## PROBLEM DESCRIPTION
Nothing is needed except the lines below that run from the one with "length k1 = length" through the one with "rewrite zipl_cons. simpl in Hl. specialize", repeated exactly.

[Start of section]

(** [bt_find_loc]: the location is the path of child slots and the slot. *)
Fixpoint find_loc_loop (fuel : nat) (x : bt_n K) (k : K) (r : Z)
  : option (option (list nat * nat)) :=
  match fuel with
  | O => None
  | S fuel' =>
      '(i, r) ← findkindex nbits (keys x) k r;
      if (0 <=? i) && (r =? 0) then Some (Some ([], Z.to_nat i))
      else if leaf x then Some None
      else
        c ← nodes x !! Z.to_nat (i + 1);
        l ← find_loc_loop fuel' c k r;
        Some (match l with
              | Some (p, j) => Some (Z.to_nat (i + 1) :: p, j)
              | None => None
              end)
  end.

Definition bt_find_loc (btr : bt K) (k : K) : option (option (list nat * nat)) :=
  find_loc_loop (S (height (root btr))) (root btr) k (-1).

(** The key stored at a location. *)
Fixpoint key_at (x : bt_n K) (p : list nat) (j : nat) : option K :=
  match p with
  | [] => keys x !! j
  | i :: p' => c ← nodes x !! i; key_at c p' j
  end.

Fixpoint findminnode (fuel : nat) (x : bt_n K) : option (bt_n K) :=
  match fuel with
  | O => None
  | S fuel' => if leaf x then Some x else c ← nodes x !! 0%nat; findminnode fuel' c
  end.

Fixpoint findminkey (fuel : nat) (x : bt_n K) : option K :=
  match fuel with
  | O => None
  | S fuel' =>
      if leaf x then keys x !! 0%nat else c ← nodes x !! 0%nat; findminkey fuel' c
  end.

Fixpoint findmaxkey (fuel : nat) (x : bt_n K) : option K :=
  match fuel with
  | O => None
  | S fuel' =>
      if leaf x then keys x !! (n_keys x - 1)%nat
      else c ← nodes x !! n_keys x; findmaxkey fuel' c
  end.

Definition bt_min (btr : bt K) : option (option K) :=
  if numkeys btr =? 0 then Some None
  else k ← findminkey (S (height (root btr))) (root btr); Some (Some k).

Definition bt_max (btr : bt K) : option (option K) :=
  if numkeys btr =? 0 then Some None
  else k ← findmaxkey (S (height (root btr))) (root btr); Some (Some k).

(** [add_to_cipos]: the position counter gains the rows left of slot [i]. *)
Definition add_to_cipos (x : bt_n K) (i : Z) (cipos : Z) : option Z :=
  if i =? -1 then Some cipos
  else
    c ← (if leaf x then Some cipos
         else foldl (fun acc j => a ← acc; xp ← nodes x !! j; Some (u32 (a + scion xp)))
                    (Some cipos) (seq 0 (Z.to_nat i + 1)));
    Some (u32 (c + (i + 1))).
End Queries.

(** ** Lemmas on [inorder] *)

Section Flat.
Context {K : Type}.
Implicit Types (ls : list (list K)) (ks : list K).

Lemma zipr_app (k1 k2 : list K) l1 l2 :
  length k1 = length l1 -> zipr (k1 ++ k2) (l1 ++ l2) = zipr k1 l1 ++ zipr k2 l2.
Proof. intros. unfold zipr. by rewrite zip_with_app, concat_app by done. Qed.

Lemma zipr_cons k ks (l : list K) ls : zipr (k :: ks) (l :: ls) = k :: l ++ zipr ks ls.
Proof. done. Qed.

Lemma zipl_cons (l : list K) ls k ks : zipl (l :: ls) (k :: ks) = l ++ k :: zipl ls ks.
Proof. unfold zipl. cbn. by rewrite <- app_assoc. Qed.

(** The keys around the child at position [length l1]. *)
Lemma flat_split (l1 : list (list K)) m l2 k1 k2 :
  length l1 = length k1 ->
  flat (l1 ++ m :: l2) (k1 ++ k2) = zipl l1 k1 ++ m ++ zipr k2 l2.
Proof.
  revert k1. induction l1 as [|a l1 IH]; intros [|k k1] Hl; try done.
  rewrite zipl_cons. simpl in Hl. specialize (IH k1 ltac:(lia)).
  rewrite <- app_assoc. cbn [app]. rewrite <- IH.
  cbn [app flat]. destruct l1 as [|b l1]; cbn [app flat]; by rewrite zipr_cons.
Qed.

(** The keys around the separator at position [length ks]. *)
Lemma flat_cut (l1 l2 : list (list K)) k1 k k2 :
  length l1 = S (length k1) -> l2 <> [] ->
  flat (l1 ++ l2) (k1 ++ k :: k2) = flat l1 k1 ++ k :: flat l2 k2.
Proof.
  intros Hl Hne. destruct l1 as [|a l1]; [done|]. simpl in Hl.
  destruct l2 as [|b l2]; [done|]. cbn [app flat].
  rewrite zipr_app by lia. rewrite zipr_cons. by rewrite <- app_assoc.
Qed.

Lemma length_zipr ks ls :
  length ks = length ls -> length (zipr ks ls) = (length ks + sum_list_with length ls)%nat.
Proof.
  revert ls. induction ks as [|k ks IH]; intros [|l ls] Hl; try done.
  simpl in Hl. rewrite zipr_cons. cbn. rewrite length_app, IH by lia. lia.
Qed.

Lemma length_flat ls ks :
  length ls = S (length ks) \/ ls = [] ->
  length (flat ls ks) = (length ks + sum_list_with length ls)%nat.
Proof.
  intros [Hl | ->]; [|cbn; lia]. destruct ls as [|l ls]; [done|]. simpl in Hl.
  cbn [flat]. rewrite length_app, length_zipr by lia. cbn. lia.
Qed.

Lemma zipl_last (l1 : list (list K)) k1 :
  length l1 = length k1 -> k1 <> [] ->
  exists l k, last k1 = Some k /\ zipl l1 k1 = l ++ [k].
Proof.
  revert k1. induction l1 as [|l l1 IH]; intros [|k k1] Hl Hne; try done.
  rewrite zipl_cons. simpl in Hl. destruct k1 as [|k' k1].
  - exists l, k. destruct l1; [|done]. done.
  - destruct (IH (k' :: k1)) as (l' & k'' & Hk & E); [lia|done|].
    exists (l ++ k :: l'), k''. split; [done|]. rewrite E. by rewrite <- app_assoc.
Qed.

[End of section]

## ANSWER
  length k1 = length l1 -> zipr (k1 ++ k2) (l1 ++ l2) = zipr k1 l1 ++ zipr k2 l2.
Proof. intros. unfold zipr. by rewrite zip_with_app, concat_app by done. Qed.

Lemma zipr_cons k ks (l : list K) ls : zipr (k :: ks) (l :: ls) = k :: l ++ zipr ks ls.
Proof. done. Qed.

Lemma zipl_cons (l : list K) ls k ks : zipl (l :: ls) (k :: ks) = l ++ k :: zipl ls ks.
Proof. unfold zipl. cbn. by rewrite <- app_assoc. Qed.

(** The keys around the child at position [length l1]. *)
Lemma flat_split (l1 : list (list K)) m l2 k1 k2 :
  length l1 = length k1 ->
  flat (l1 ++ m :: l2) (k1 ++ k2) = zipl l1 k1 ++ m ++ zipr k2 l2.
Proof.
  revert k1. induction l1 as [|a l1 IH]; intros [|k k1] Hl; try done.
  rewrite zipl_cons. simpl in Hl. specialize (IH k1 ltac:(lia)).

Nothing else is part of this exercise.